■ **Exercise objective**
All that should come back is the lines of the data below from the one containing "otherwise. *)" to the one containing "else (acc, O, s)", inclusive, exactly as they stand.

Source records:
Lemma filter_startups_raises rs r e :
  r ∈ rs -> turn r = Raise e ->
  (forall r' e', turn r' = Raise e' -> e' = e) ->
  filter_startups rs = Raise e.
Proof.
  intros Hin Hr Hall. destruct (filter_startups rs) as [st|e'] eqn:Hrun.
  - apply filter_startups_outcomes in Hrun as (os & Hos & _).
    apply list_elem_of_lookup in Hin as [i Hi].
    destruct (Forall2_lookup_l _ _ _ _ _ Hos Hi) as (o & _ & Ho). congruence.
  - f_equal. apply for_each_loop_body_raises in Hrun.
    apply Exists_exists in Hrun as (r' & _ & Hr'). by apply (Hall r').
Qed.

(** X16: a line of the input that is not blank and ends before the column
    [funding_amount] makes the filter raise [AttributeError], whatever the
    other lines hold: no row is kept and no result is returned. *)
Theorem short_line_raises fieldnames rows row i :
  fieldnames !! i = Some "funding_amount" ->
  row ∈ rows -> row <> [] -> length row <= i ->
  filter_startups (DictReader (fieldnames :: rows)) = Raise AttributeError.
Proof.
  intros Hk Hin Hnb Hlen.
  apply (filter_startups_raises _ (dict_of_row fieldnames row)).
  - cbn [DictReader]. apply list_elem_of_fmap. exists row. split; [done|].
    apply list_elem_of_In, filter_In. split; [by apply list_elem_of_In|].
    by destruct row.
  - apply turn_none_funding. by apply (dict_of_row_missing _ _ i).
  - intros r' e' He'. by destruct (turn_raises _ _ He').
Qed.

Lemma short_line_raises_witness :
  filter_startups
    (DictReader [ ["company_name"; "funding_amount"; "location"];
                  ["Acme"]; ["Best"; "150M"; "USA"] ])
  = Raise AttributeError.
Proof.
  apply (short_line_raises ["company_name"; "funding_amount"; "location"]
           [ ["Acme"]; ["Best"; "150M"; "USA"] ] ["Acme"] 1).
  - reflexivity.
  - apply list_elem_of_here.
  - discriminate.
  - simpl. lia.
Defined.

(** ** Reading back what was written *)

Lemma NoDup_fieldnames : NoDup fieldnames.
Proof.
  unfold fieldnames.
  repeat (apply NoDup_cons; split;
          [intros H; repeat (apply elem_of_cons in H as [H|H]; [discriminate H|]);
           by apply elem_of_nil in H|]).
  apply NoDup_nil_2.
Qed.

Lemma not_blank_row_of l :
  List.filter (fun row => negb (is_blank row)) (row_of <$> l) = row_of <$> l.
Proof. induction l as [|r l IH]; [done|]. cbn. by rewrite IH. Qed.

Lemma DictReader_table_of l :
  DictReader (table_of l) = (fun r => dict_of_row fieldnames (row_of r)) <$> l.
Proof.
  unfold table_of. cbn [DictReader]. by rewrite not_blank_row_of, <- list_fmap_compose.
Qed.

Lemma universal_newlines_plain text :
  PyStr.char_in "013" text = false -> universal_newlines false text = text.
Proof.
  induction text as [|c t IH]; [done|]. cbn [PyStr.char_in universal_newlines].
  destruct (Ascii.eqb c "013"); [done|]. rewrite andb_false_r.
  intros Ht. by rewrite (IH Ht).
Qed.

Lemma universal_newlines_clean after_cr text :
  PyStr.char_in "013" (universal_newlines after_cr text) = false.
Proof.
  revert after_cr. induction text as [|c t IH]; intros after_cr; [done|].
  cbn [universal_newlines]. destruct (Ascii.eqb c "013") eqn:Hc.
  - cbn [PyStr.char_in]. by rewrite IH.
  - destruct (Ascii.eqb c "010" && after_cr); [apply IH|].
    cbn [PyStr.char_in]. by rewrite Hc, IH.
Qed.

Lemma read_back_plain table : no_carriage_return table -> read_back table = table.
Proof.
  intros Htable. unfold read_back.
  induction Htable as [|row table Hrow _ IH]; [done|].
  cbn [fmap list_fmap]. f_equal; [|exact IH].
  induction Hrow as [|text row Htext _ IHrow]; [done|].
  cbn [fmap list_fmap]. by rewrite (universal_newlines_plain _ Htext), IHrow.
Qed.

Lemma read_back_clean table : no_carriage_return (read_back table).
Proof.
  unfold no_carriage_return, read_back.
  apply Forall_fmap, Forall_true. intros row.
  apply Forall_fmap, Forall_true. intros text. apply universal_newlines_clean.
Qed.

Lemma read_back_table_of l :
  read_back (table_of l)
  = fieldnames :: ((fun r => universal_newlines false <$> row_of r) <$> l).
Proof.
  unfold read_back, table_of. cbn [fmap list_fmap]. f_equal.
  by rewrite <- list_fmap_compose.
Qed.

Lemma row_of_dict_of_cells (cells : list string) :
  length cells = length fieldnames ->
  row_of (dict_of_row fieldnames cells) = cells.
Proof.
  intros Hlen. unfold row_of. apply list_eq. intros i. rewrite list_lookup_fmap.
  destruct (fieldnames !! i) as [k|] eqn:Hk.
  - destruct (lookup_lt_is_Some_2 cells i) as [text Htext].
    { rewrite Hlen. by apply lookup_lt_Some in Hk. }
    rewrite Htext.
    change (Some (cell (dict_of_row fieldnames cells) k) = Some text).
    f_equal. unfold cell.
    by rewrite (dict_of_row_cell fieldnames cells i k text NoDup_fieldnames Hk Htext).
  - symmetry. apply lookup_ge_None. rewrite Hlen. by apply lookup_ge_None.
Qed.

Lemma filter_not_blank (rows : list (list string)) :
  Forall (fun row => row <> []) rows ->
  List.filter (fun row => negb (is_blank row)) rows = rows.
Proof.
  induction 1 as [|row rows Hrow _ IH]; [done|].
  cbn [List.filter]. destruct row; [done|]. cbn. by rewrite IH.
Qed.
Lemma pump_all_no_crash fuel : forall c w f,
  outcome_of (pump_all host fuel c w) <> Crash f.
Proof.
  induction fuel as [|fuel IH]; intros c w f.
  - simpl. discriminate.
  - cbn [pump_all]. rewrite bind_run. unfold pump_once.
    destruct (PumpMessageLoop host (platform_ c) (env_ c) c w)
      as [[more c'] w'].
    destruct more; simpl.
    + apply IH.
    + discriminate.
Qed.

Lemma pause_loop_shape fuel : forall c w,
  match outcome_of (pause_loop host fuel c w) with
  | Ret _ => pause_trace (trace_of (pause_loop host fuel c w))
  | _ => exists rest,
           pause_trace (trace_of (pause_loop host fuel c w) ++ rest)
  end.
Proof.
  induction fuel as [|fuel IH]; intros c w.
  - simpl. exists [EvCheckTerminated true]. constructor.
  - cbn [pause_loop]. rewrite bind_emit.
    destruct (terminated_ c) eqn:Hterm.
    + simpl. constructor.
    + destruct (channel_ c) as [ch|].
      * rewrite bind_run. unfold ChannelImpl.waitForFrontendMessage.
        destruct (WaitForFrontendMessageWhilePaused host
                    (ChannelImpl.delegate_ ch) c w) as [[more c1] w1].
        destruct more.
        -- rewrite bind_run.
           pose proof (pump_all_shape fuel c1 w1) as Hp.
           unfold outcome_of, trace_of in Hp.
           destruct (pump_all host fuel c1 w1) as [tp [[c2 w2]|f|]];
             simpl in Hp.
           ++ specialize (IH c2 w2). unfold outcome_of, trace_of in *.
              simpl.
              destruct (snd (pause_loop host fuel c2 w2)).
              ** constructor; assumption.
              ** destruct IH as [rest IH]. exists rest. simpl.
                 rewrite <- app_assoc. constructor; assumption.
              ** destruct IH as [rest IH]. exists rest. simpl.
                 rewrite <- app_assoc. constructor; assumption.
           ++ destruct Hp as [r Hp]. simpl.
              exists (r ++ [EvCheckTerminated true]).
              rewrite app_assoc. constructor; [exact Hp | constructor].
           ++ destruct Hp as [r Hp]. simpl.
              exists (r ++ [EvCheckTerminated true]).
              rewrite app_assoc. constructor; [exact Hp | constructor].
        -- simpl. constructor.
      * simpl.
        exists [EvWaitForFrontendMessage (delegate_handle 0) false].
        constructor.
Qed.
End PauseLoop.
(** [x / y] on floats: a zero divisor raises. *)
Definition truediv (x y : float) : py float :=
  if is_zero y then Raise ZeroDivisionError else Ret (x / y)%f64.

(** [float(z)] for an int [z], as in mixed int/float arithmetic. *)
Definition float_of_int (z : Z) : py float :=
  let x := of_Z z in
  if is_inf x then Raise OverflowError else Ret x.

(** [math.floor] (Python 3: the result is an int). *)
Definition floor (x : float) : py Z :=
  match x with
  | S754_nan => Raise ValueError
  | S754_infinity _ => Raise OverflowError
  | S754_zero _ => Ret 0
  | S754_finite s m e => Ret (floor_finite s m e)
  end.

Definition isnan (x : float) : bool := is_nan x.

(** [math.pi], the binary64 value 0x400921FB54442D18. *)
Definition pi : float := S754_finite false 7074237752028440 (-51).

Definition degToRad : float := (pi / of_Z 180)%f64.
Definition radToDeg : float := (of_Z 180 / pi)%f64.

Definition radians (x : float) : float := (x * degToRad)%f64.
Definition degrees (x : float) : float := (x * radToDeg)%f64.

(** CPython's [math_1] wrapper around a libm function that cannot
    overflow: a NaN result for a non-NaN argument, or an infinite result
    for a finite argument, is a domain error. *)
Definition math_1 (func : float → float) (x : float) : py float :=
  let r := func x in
  if is_nan r && negb (is_nan x) then Raise ValueError
  else if is_inf r && is_finite x then Raise ValueError
  else Ret r.

Definition sqrt (x : float) : py float := math_1 F64.sqrt x.

End Py.

(** ** The platform: C math library and float printing

    [math.sin] and the other trigonometric functions of Python call the C
    library; the engine is stated over any library.  The two laws are the
    C99 (Annex F) domain errors that [math.acos] and [math.asin] turn into
    [ValueError].  [float_repr] is [str] of a float. *)

Class Platform := {
  libm_sin : F64.float → F64.float;
  libm_cos : F64.float → F64.float;
  libm_tan : F64.float → F64.float;
  libm_asin : F64.float → F64.float;
  libm_acos : F64.float → F64.float;
  libm_atan : F64.float → F64.float;
  libm_atan2 : F64.float → F64.float → F64.float;
  float_repr : F64.float → string;
  libm_acos_edom x :
    F64.ltb (F64.of_Z 1) x = true ∨ F64.ltb x (F64.of_Z (-1)) = true →
    libm_acos x = F64.nan;
  libm_asin_edom x :
    F64.ltb (F64.of_Z 1) x = true ∨ F64.ltb x (F64.of_Z (-1)) = true →
    libm_asin x = F64.nan;
}.

(** ** Parameter values

    A method parameter or a setting is [None], a number or a string. *)

Inductive pval :=
  | PNone
  | PInt (z : Z)
  | PFloat (x : F64.float)
  | PStr (s : string).

(** [v == s] for a string literal [s] *)
Definition pval_eq_str (v : pval) (s : string) : bool :=
  match v with PStr s' => String.eqb s' s | _ => false end.

(** A formatted time: the float itself under the 'Float' format, a string
    otherwise. *)
Inductive ftime :=
  | FFloat (x : F64.float)
  | FStr (s : string).

(** ** Text helpers *)

(** the class [0-9.+-] that the pattern of [eval] negates *)
Definition numeric_char (c : ascii) : bool :=
  let n := N_of_ascii c in
  ((48 <=? n) && (n <=? 57))%N || (n =? 46)%N || (n =? 43)%N || (n =? 45)%N.

Definition is_digit (c : ascii) : bool :=
  let n := N_of_ascii c in ((48 <=? n) && (n <=? 57))%N.

(** [re.split(pattern, s, 1)[0]] for a pattern that matches exactly the
    single characters [sep]: the text before the first such character,
    the whole text when there is none. *)
Fixpoint re_split_head (sep : ascii → bool) (s : string) : string :=
  match s with
  | EmptyString => EmptyString
  | String c s' => if sep c then EmptyString else String c (re_split_head sep s')
  end.

(** Digits of a literal, most significant first, accumulated in base 10. *)
Fixpoint read_digits (s : string) (acc : Z) : Z * nat * string :=
  match s with
  | String c s' =>
      if is_digit c
      then let '(n, k, r) := read_digits s' (10 * acc + (Z.of_N (N_of_ascii c) - 48)) in
           (n, S k, r)
      else (acc, O, s)
  | EmptyString => (acc, O, s)
  end.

■ **Solution to this problem**
    otherwise. *)
Inductive ftime :=
  | FFloat (x : F64.float)
  | FStr (s : string).

(** ** Text helpers *)

(** the class [0-9.+-] that the pattern of [eval] negates *)
Definition numeric_char (c : ascii) : bool :=
  let n := N_of_ascii c in
  ((48 <=? n) && (n <=? 57))%N || (n =? 46)%N || (n =? 43)%N || (n =? 45)%N.

Definition is_digit (c : ascii) : bool :=
  let n := N_of_ascii c in ((48 <=? n) && (n <=? 57))%N.

(** [re.split(pattern, s, 1)[0]] for a pattern that matches exactly the
    single characters [sep]: the text before the first such character,
    the whole text when there is none. *)
Fixpoint re_split_head (sep : ascii → bool) (s : string) : string :=
  match s with
  | EmptyString => EmptyString
  | String c s' => if sep c then EmptyString else String c (re_split_head sep s')
  end.

(** Digits of a literal, most significant first, accumulated in base 10. *)
Fixpoint read_digits (s : string) (acc : Z) : Z * nat * string :=
  match s with
  | String c s' =>
      if is_digit c
      then let '(n, k, r) := read_digits s' (10 * acc + (Z.of_N (N_of_ascii c) - 48)) in
           (n, S k, r)
      else (acc, O, s)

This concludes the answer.